Work instruction
In the data, find each line where the word "mkOutcome" appears and list that line.

-- -- --

(** X5.  Whatever was validated before, a call leaves the validator with
    the hour limit 12 when its token holds a colon and the candidate of the
    token is one of AM, PM, A.M., P.M., whether the token is then judged
    valid or not; any other call leaves the validator as it was. *)
Theorem hour_limit_switch (prior : list str) (tok : str) :
  (mem_c ":" (upper tok) = true /\ In (candidate (upper tok)) markers ->
   bot (get_time (after new_bot prior) tok) = in_12h new_bot) /\
  (~ (mem_c ":" (upper tok) = true /\ In (candidate (upper tok)) markers) ->
   bot (get_time (after new_bot prior) tok) = after new_bot prior).
Proof.
  rewrite (get_time_bot _ tok (after_sane prior new_bot new_bot_sane)).
  destruct (after_new_bot_tables prior) as (_ & _ & _ & H12).
  split.
  - intros [-> Hin]. apply in_markers in Hin as [-> ->]. exact H12.
  - intros Hnot.
    destruct (mem_c ":" (upper tok)); [|reflexivity].
    destruct (mem_str _ _) eqn:Hmem; [|reflexivity].
    destruct (eqb_str _ []) eqn:He; [reflexivity|].
    exfalso. apply Hnot. split; [reflexivity|].
    apply in_markers. auto.
Qed.

Lemma hour_limit_switch_witness :
  ret (get_time new_bot (lit "1:2:3:4:59pm")) = Ok false /\
  bot (get_time new_bot (lit "1:2:3:4:59pm")) = in_12h new_bot /\
  bot (get_time new_bot (lit "23:59")) = new_bot.
Proof.
  split; [reflexivity|]. split.
  - apply (hour_limit_switch [] (lit "1:2:3:4:59pm")).
    split; [reflexivity | right; now left].
  - apply (hour_limit_switch [] (lit "23:59")).
    intros [_ [H | [H | [H | [H | []]]]]]; discriminate H.
Defined.

Lemma after_app (me : DelayBot) (calls calls' : list str) :
  after me (calls ++ calls') = after (after me calls) calls'.
Proof. unfold after. apply fold_left_app. Qed.

Lemma after_in_12h (calls : list str) :
  after (in_12h new_bot) calls = in_12h new_bot.
Proof.
  induction calls as [|arg calls IH]; [reflexivity|].
  cbn [after fold_left].
  destruct (get_time_returns (in_12h new_bot) arg
              (in_12h_sane new_bot new_bot_sane)) as (b & _ & [-> | ->] & _);
    exact IH.
Qed.

(** X6.  The switch to the hour limit 12 is for good: once a token with a
    colon and a candidate among AM, PM, A.M., P.M. has been given to the
    validator, whatever is validated next leaves the limit at 12, and every
    token [HH:MM] with an hour above 12 is judged invalid from then on. *)
Theorem hour_limit_12_is_permanent (prior later : list str) (tok : str) :
  mem_c ":" (upper tok) = true ->
  In (candidate (upper tok)) markers ->
  after new_bot (prior ++ tok :: later) = in_12h new_bot /\
  forall h m : str,
    two_digits h -> two_digits m -> (12 < dec_val h)%Z ->
    get_time (after new_bot (prior ++ tok :: later)) (h ++ lit ":" ++ m)
    = mkOutcome (Ok false) (in_12h new_bot) [ValueTooHigh h 12 0].
Proof.
  intros Hcolon Hin.
  assert (E : after new_bot (prior ++ tok :: later) = in_12h new_bot).
  { rewrite after_app. cbn [after fold_left].
    rewrite (get_time_bot _ tok (after_sane prior new_bot new_bot_sane)).
    apply in_markers in Hin as [Hmem Hne].
    rewrite Hcolon, Hmem, Hne. cbn [andb negb].
    destruct (after_new_bot_tables prior) as (_ & _ & _ & ->).
    apply after_in_12h. }
  split; [exact E|]. rewrite E.
  intros h m (Hh2 & Hh) (Hm2 & Hm) Hhigh.
  change (h ++ lit ":" ++ m) with (join ":" ([h] ++ [m])).
  rewrite get_time_plain_token;
    [| reflexivity | now left | repeat constructor; assumption | lia].
  unfold bind. cbn [app].
  now rewrite (clock_loop_too_high h [m] 0 _ 12).
Qed.

Lemma hour_limit_12_is_permanent_witness :
  after new_bot ([lit "1d"] ++ lit "99:99a.m." :: [lit "23:59"; lit "2h"])
  = in_12h new_bot /\
  get_time (after new_bot ([lit "1d"] ++ lit "99:99a.m." :: [lit "23:59"; lit "2h"]))
    (lit "18:30")
  = mkOutcome (Ok false) (in_12h new_bot) [ValueTooHigh (lit "18") 12 0].
Proof.
  destruct (hour_limit_12_is_permanent [lit "1d"] [lit "23:59"; lit "2h"]
              (lit "99:99a.m.")) as [E H].
  - reflexivity.
  - right. right. now left.
  - split; [exact E|].
    apply (H (lit "18") (lit "30")); split; reflexivity.
Defined.

(** X7.  Whatever was validated before, a token with a colon is judged
    valid if and only if its candidate in upper case is one of AM, PM,
    A.M., P.M. and the empty string, it has two or three segments, and each
    segment (the last one cut to its first two characters) is a non-empty
    run of digits of value at most the limit of its position: 59 for the
    second and the third, and for the first 12 when the candidate is a
    marker, the hour limit of the validator when it is empty. *)
Theorem clock_verdict (prior : list str) (tok : str) :
  mem_c ":" (upper tok) = true ->
  (ret (get_time (after new_bot prior) tok) = Ok true <->
   mem_str (upper (candidate tok))
     [lit "AM"; lit "PM"; lit "A.M."; lit "P.M."; lit ""] = true /\
   (length (split ":" tok) = 2 \/ length (split ":" tok) = 3) /\
   fits (clock_values tok)
     (if eqb_str (candidate tok) []
      then clockLimits (after new_bot prior)
      else [12; 59; 59]%Z)).
Proof.
  intros Hcolon.
  rewrite (clock_verdict_iff _ tok (after_sane prior new_bot new_bot_sane) Hcolon).
  rewrite candidate_upper, split_upper, length_map.
  assert (E : eqb_str (upper (candidate tok)) [] = eqb_str (candidate tok) [])
    by (destruct (candidate tok); reflexivity).
  rewrite E.
  destruct (after_new_bot_tables prior) as (_ & _ & _ & H12).
  destruct (eqb_str (candidate tok) []); [reflexivity|].
  rewrite H12. reflexivity.
Qed.

Lemma clock_verdict_witness :
  ret (get_time new_bot (lit "0012:7:59a.m.")) = Ok true <->
  mem_str (upper (candidate (lit "0012:7:59a.m.")))
    [lit "AM"; lit "PM"; lit "A.M."; lit "P.M."; lit ""] = true /\
  (length (split ":" (lit "0012:7:59a.m.")) = 2 \/
   length (split ":" (lit "0012:7:59a.m.")) = 3) /\
  fits (clock_values (lit "0012:7:59a.m.")) [12; 59; 59]%Z.
Proof.
  apply (clock_verdict [] (lit "0012:7:59a.m.")). reflexivity.
Defined.

(* ================================================================== *)
(** ** What a call prints *)
(* ================================================================== *)

(** The loop of lines 118-130 goes through in silence or stops having
    printed one diagnostic. *)
Lemma block_loop_result (values : list str) :
  Forall is_rendered_field values ->
  forall (tally : list ascii) (w : world),
    blockLimits (self w) = blockLimits new_bot ->
    block_loop values tally w = (Next tt, w) \/
    exists d, diagnostic d /\
      block_loop values tally w
      = (Return false, mkWorld (self w) (stdout w ++ [d])).
Proof.
  induction 1 as [|v vs (ds & u & -> & Hf) Hvs IH]; intros tally w Hlim.
  - now left.
  - destruct (in_dec ascii_dec u tally) as [Hin | Hnew].
    + right. exists DefinedTwice. split; [exact I|].
      apply block_loop_seen, Hin.
    + destruct (block_loop_fresh ds u vs tally w Hf Hnew Hlim) as [Hok Hhigh].
      destruct (within_block_limit_dec (ds, u)) as [Hw | Hw].
      * rewrite (Hok Hw). apply IH, Hlim.
      * right. exists ValueIsTooHigh. split; [exact I | exact (Hhigh Hw)].
Qed.

Lemma after_ending_stdout (e l : str) (me : DelayBot) :
  stdout (after_ending e l (mkWorld me [])) = [] \/
  stdout (after_ending e l (mkWorld me [])) = [EndingAndLast e l].
Proof.
  unfold after_ending. destruct (eqb_str e []); [now left | now right].
Qed.

(** What a call on a sane validator returns and prints. *)
Lemma get_time_prints (me : DelayBot) (tok : str) :
  sane me ->
  exists echo : list printed,
    (echo = [] \/ exists e l, echo = [EndingAndLast e l]) /\
    ((ret (get_time me tok) = Ok true /\ out (get_time me tok) = echo) \/
     (ret (get_time me tok) = Ok false /\
      exists d, diagnostic d /\ out (get_time me tok) = echo ++ [d])).
Proof.
  intros Hsane. destruct (mem_c ":" (upper tok)) eqn:Hcolon.
  - rewrite (get_time_clock_cases me tok Hsane Hcolon).
    destruct (negb (mem_str _ _)).
    { exists []. split; [now left|]. right. split; [reflexivity|].
      eexists. split; [|reflexivity]. exact I. }
    set (w1 := after_ending (candidate (upper tok))
                 (last (split ":" (upper tok)) []) (mkWorld me [])).
    assert (Hecho : stdout w1 = [] \/ exists e l, stdout w1 = [EndingAndLast e l]).
    { destruct (after_ending_stdout (candidate (upper tok))
                  (last (split ":" (upper tok)) []) me) as [H | H];
        [now left | right; eauto]. }
    exists (stdout w1). split; [exact Hecho|].
    destruct (negb (_ || _)) eqn:Hcount.
    { right. split; [reflexivity|]. exists MissingValues. now split. }
    unfold bind.
    destruct (clock_loop_result (clock_values tok) 0 w1)
      as [[_ Hrun] | [_ (d & Hd & Hrun)]].
    + destruct (after_ending_sane (candidate (upper tok))
                  (last (split ":" (upper tok)) []) me Hsane) as (_ & _ & H3).
      fold w1 in H3. rewrite H3. unfold clock_values in *.
      apply count_accepted in Hcount. exact Hcount.
    + rewrite Hrun. left. now split.
    + rewrite Hrun. right. split; [reflexivity|]. exists d. now split.
  - destruct Hsane as (Hb & _). exists []. split; [now left|].
    unfold get_time, get_time_body, classify. rewrite Hcolon.
    destruct (re_match blockRegexpMatch (upper tok)).
    + run.
      destruct (block_loop_result (findall blockRegexpFind (upper tok))
                  (findall_fields _ _ _) [] (mkWorld me []) Hb)
        as [Hrun | (d & Hd & Hrun)]; unfold bind; rewrite Hrun.
      * left. now split.
      * right. split; [reflexivity|]. exists d. now split.
    + run. right. split; [reflexivity|]. exists NotAValidFormat. now split.
Qed.

(** X8.  Whatever was validated before and whatever the token, a call that
    returns [True] has printed no diagnostic, and a call that returns
    [False] has printed exactly one, as its last line; the only other line
    a call can print is the echo of line 145, once and first. *)
Theorem one_diagnostic_per_rejection (prior : list str) (tok : str) :
  exists echo : list printed,
    (echo = [] \/ exists e l, echo = [EndingAndLast e l]) /\
    ((ret (get_time (after new_bot prior) tok) = Ok true /\
      out (get_time (after new_bot prior) tok) = echo) \/
     (ret (get_time (after new_bot prior) tok) = Ok false /\
      exists d, diagnostic d /\
        out (get_time (after new_bot prior) tok) = echo ++ [d])).
Proof. apply get_time_prints, after_sane, new_bot_sane. Qed.
Lemma figures_of_page name data :
  select (has_class "bg-gray-50") (Detail.page name data)
  = Detail.figures data.(summary).
Proof.
  unfold Detail.page, Detail.header, Detail.figures, Detail.figure. walk.
  now rewrite (flat_map_select_none _ Detail.section) by apply section_no_figure.
Qed.

(** C2 fails as stated: under a summary whose count differs from the length
    of [categories.controversy], the card and the header show the summary's
    count. *)
Lemma controversy_length_not_shown :
  controversy Example.jane_stale.(categories) = Some [Example.result_X]
  /\ ~ shows_controversy_length (js "Jane Doe") Example.jane_stale
       (array_length [Example.result_X]).
Proof.
  split; [reflexivity|]. intros [H _].
  destruct (H ltac:(reflexivity)) as [_ Hheader].
  rewrite red_of_page in Hheader. discriminate Hheader.
Qed.

(** C2, amended. For every record whose summary's [controversy_count]
    equals the length [N] of [categories.controversy]: when [N > 0] the red
    line of the card and the controversy figure of the detail header both
    display [N]; when [N = 0] the card has no red line. *)
Theorem controversy_count_shown
        (name : jsstring) (d : CouncillorData) (l : list SearchResult) :
  controversy d.(categories) = Some l ->
  d.(summary).(controversy_count) = array_length l ->
  shows_controversy_length name d (array_length l).
Proof.
  intros _ Hcount. unfold shows_controversy_length.
  rewrite red_of_CouncillorCard, red_of_page, Hcount. split.
  - intros HN. apply Z.gtb_gt in HN. now rewrite HN.
  - intros ->. reflexivity.
Qed.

-- -- --

Response to the task
    = mkOutcome (Ok false) (in_12h new_bot) [ValueTooHigh h 12 0].
  = mkOutcome (Ok false) (in_12h new_bot) [ValueTooHigh (lit "18") 12 0].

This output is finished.